* **Recorded data**
(** ** The reconciler's match *)

Module MatchFacts.
Import PyStr PyStrFacts DataProcessor.

Section Tables.
Context {tables : Unicode}.

Lemma keyword_loop_true keywords scraped_name :
  keyword_loop keywords scraped_name = true <->
  exists k, In k keywords /\ contains (strip k) (lower scraped_name) = true.
Proof.
  induction keywords as [|k ks IH]; simpl.
  - split; [discriminate | intros [k [[] _]]].
  - destruct (contains (strip k) (lower scraped_name)) eqn:E.
    + split; [intros _; exists k; auto | reflexivity].
    + rewrite IH. split.
      * intros [k' [Hin Hc]]. exists k'. auto.
      * intros [k' [[<- | Hin] Hc]]; [congruence | exists k'; auto].
Qed.

(** The loop over the lower-cased, split keyword string decides whether
    the entry has a keyword that is a case-insensitive substring of the
    name. *)
Lemma keyword_loop_matching p scraped_name :
  keyword_loop (split "," (lower (product_keywords p))) scraped_name = true <->
  has_matching_keyword p scraped_name.
Proof.
  rewrite keyword_loop_true.
  unfold has_matching_keyword, lowered_keywords, ci_substring. split.
  - intros [k [Hin Hc]]. exists (strip k). split; [now apply in_map|].
    now apply contains_spec.
  - intros [k [Hin Hc]]. apply in_map_iff in Hin. destruct Hin as [seg [<- Hseg]].
    exists seg. split; [exact Hseg|]. now apply contains_spec.
Qed.

Lemma keyword_loop_not_matching p scraped_name :
  keyword_loop (split "," (lower (product_keywords p))) scraped_name = false <->
  ~ has_matching_keyword p scraped_name.
Proof.
  rewrite <- keyword_loop_matching.
  destruct (keyword_loop _ _); split; congruence.
Qed.

(** Where the match stops: the entry returned, the entries passed over. *)
Lemma find_matching_product_split products scraped_name :
  match _find_matching_product products scraped_name with
  | Some p =>
      exists before after,
        products = before ++ p :: after
        /\ has_matching_keyword p scraped_name
        /\ forall q, In q before -> ~ has_matching_keyword q scraped_name
  | None => forall q, In q products -> ~ has_matching_keyword q scraped_name
  end.
Proof.
  induction products as [|p rest IH]; simpl.
  - intros q [].
  - destruct (keyword_loop _ scraped_name) eqn:E.
    + exists [], rest. split; [reflexivity|]. split.
      * now apply keyword_loop_matching.
      * intros q [].
    + apply keyword_loop_not_matching in E.
      destruct (_find_matching_product rest scraped_name) as [r|].
      * destruct IH as [before [after [-> [Hr Hb]]]].
        exists (p :: before), after. split; [reflexivity|]. split; [exact Hr|].
        intros q [<- | Hq]; auto.
      * intros q [<- | Hq]; auto.
Qed.

Lemma find_matching_product_skip before rest scraped_name :
  (forall q, In q before -> ~ has_matching_keyword q scraped_name) ->
  _find_matching_product (before ++ rest) scraped_name =
  _find_matching_product rest scraped_name.
Proof.
  induction before as [|q before IH]; intros Hnone; simpl; [reflexivity|].
  assert (keyword_loop (split "," (lower (product_keywords q))) scraped_name = false)
    as -> by (apply keyword_loop_not_matching, Hnone; now left).
  apply IH. intros q' Hq'. apply Hnone. now right.
Qed.


(** Where lower-casing leaves the commas and the white space at the two
    ends of a str as they are, the lower-cased keywords are the stored
    ones in lower case. *)
Lemma lowered_keywords_of p :
  (forall s, split "," (lower s) = map lower (split "," s)) ->
  (forall s, strip (lower s) = lower (strip s)) ->
  lowered_keywords p = map lower (keywords_of p).
Proof.
  intros Hsplit Hstrip. unfold lowered_keywords, keywords_of.
  rewrite Hsplit, !map_map. apply map_ext. exact Hstrip.
Qed.

Lemma has_stored_keyword_matching p scraped_name :
  (forall s, split "," (lower s) = map lower (split "," s)) ->
  (forall s, strip (lower s) = lower (strip s)) ->
  has_matching_keyword p scraped_name <-> has_stored_keyword p scraped_name.
Proof.
  intros Hsplit Hstrip. unfold has_matching_keyword, has_stored_keyword.
  rewrite (lowered_keywords_of p Hsplit Hstrip). split.
  - intros [k [Hin Hc]]. apply in_map_iff in Hin. destruct Hin as [k' [<- Hk']].
    exists k'. auto.
  - intros [k [Hin Hc]]. exists (lower k). split; [now apply in_map | exact Hc].
Qed.

End Tables.

(** C5. Whatever the tables of the interpreter, for every catalog and
    every scraped name the match returns the first catalog entry, in
    catalog order, one of whose keywords is a case-insensitive substring
    of the scraped name, and [None] when no entry has such a keyword: it
    returns [p] exactly when [p] stands in the catalog after entries
    without such a keyword and has one, and [None] exactly when no entry
    has one. Both sides of the comparison are in lower case: the
    keywords are the stripped segments of the lower-cased keyword
    string, and they are looked for in the lower-cased name. Where
    lower-casing leaves the commas and the white space at the ends of a
    str as they are, these are the stripped segments of the stored
    keyword string, lower-cased. *)
Theorem find_matching_product_first_match :
  forall (tables : Unicode) (products : list Product) (scraped_name : string),
    (forall p,
        _find_matching_product products scraped_name = Some p <->
        exists before after,
          products = before ++ p :: after
          /\ has_matching_keyword p scraped_name
          /\ forall q, In q before -> ~ has_matching_keyword q scraped_name)
    /\ (_find_matching_product products scraped_name = None <->
        forall q, In q products -> ~ has_matching_keyword q scraped_name)
    /\ ((forall s, split "," (lower s) = map lower (split "," s)) ->
        (forall s, strip (lower s) = lower (strip s)) ->
        forall p, has_matching_keyword p scraped_name
                  <-> has_stored_keyword p scraped_name).
Proof.
  intros tables products scraped_name.
  pose proof (find_matching_product_split products scraped_name) as Hsplit.
  split; [|split].
  - intros p. split.
    + intros Hp. rewrite Hp in Hsplit. exact Hsplit.
    + intros [before [after [-> [Hp Hbefore]]]].
      rewrite (find_matching_product_skip _ _ _ Hbefore). simpl.
      apply keyword_loop_matching in Hp. now rewrite Hp.
  - split.
    + intros Hnone. rewrite Hnone in Hsplit. exact Hsplit.
    + intros Hall.
      destruct (_find_matching_product products scraped_name) as [p|];
        [|reflexivity].
      destruct Hsplit as [before [after [-> [Hp _]]]].
      exfalso. apply (Hall p); [|exact Hp].
      apply in_or_app. right. now left.
  - intros Hs Ht p. now apply has_stored_keyword_matching.
Qed.

(** *** On the ASCII range

    From here on the tables are [ascii_range]. *)

#[local] Existing Instance ascii_range.

Lemma strip_lower s : strip (lower s) = lower (strip s).
Proof. symmetry. apply lower_strip. Qed.

Lemma empty_keyword_matches p scraped_name :
  In EmptyString (keywords_of p) -> has_matching_keyword p scraped_name.
Proof.
  intros H. apply (has_stored_keyword_matching p scraped_name split_lower strip_lower).
  exists EmptyString. split; [exact H|].
  exists EmptyString, (lower scraped_name). reflexivity.
Qed.


End MatchFacts.

(** ** The category classifier *)

Module ClassifierFacts.
Import PyStr PyStrFacts PyDict CategoryClassifier.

* **About this task**
Everything from the line with "(** *** On the ASCII range" through the line with "Module ClassifierFacts." in the listing above must be retyped exactly, with nothing added.

* **Result for this task**
(** *** On the ASCII range

    From here on the tables are [ascii_range]. *)

#[local] Existing Instance ascii_range.

Lemma strip_lower s : strip (lower s) = lower (strip s).
Proof. symmetry. apply lower_strip. Qed.

Lemma empty_keyword_matches p scraped_name :
  In EmptyString (keywords_of p) -> has_matching_keyword p scraped_name.
Proof.
  intros H. apply (has_stored_keyword_matching p scraped_name split_lower strip_lower).
  exists EmptyString. split; [exact H|].
  exists EmptyString, (lower scraped_name). reflexivity.
Qed.


End MatchFacts.

(** ** The category classifier *)

Module ClassifierFacts.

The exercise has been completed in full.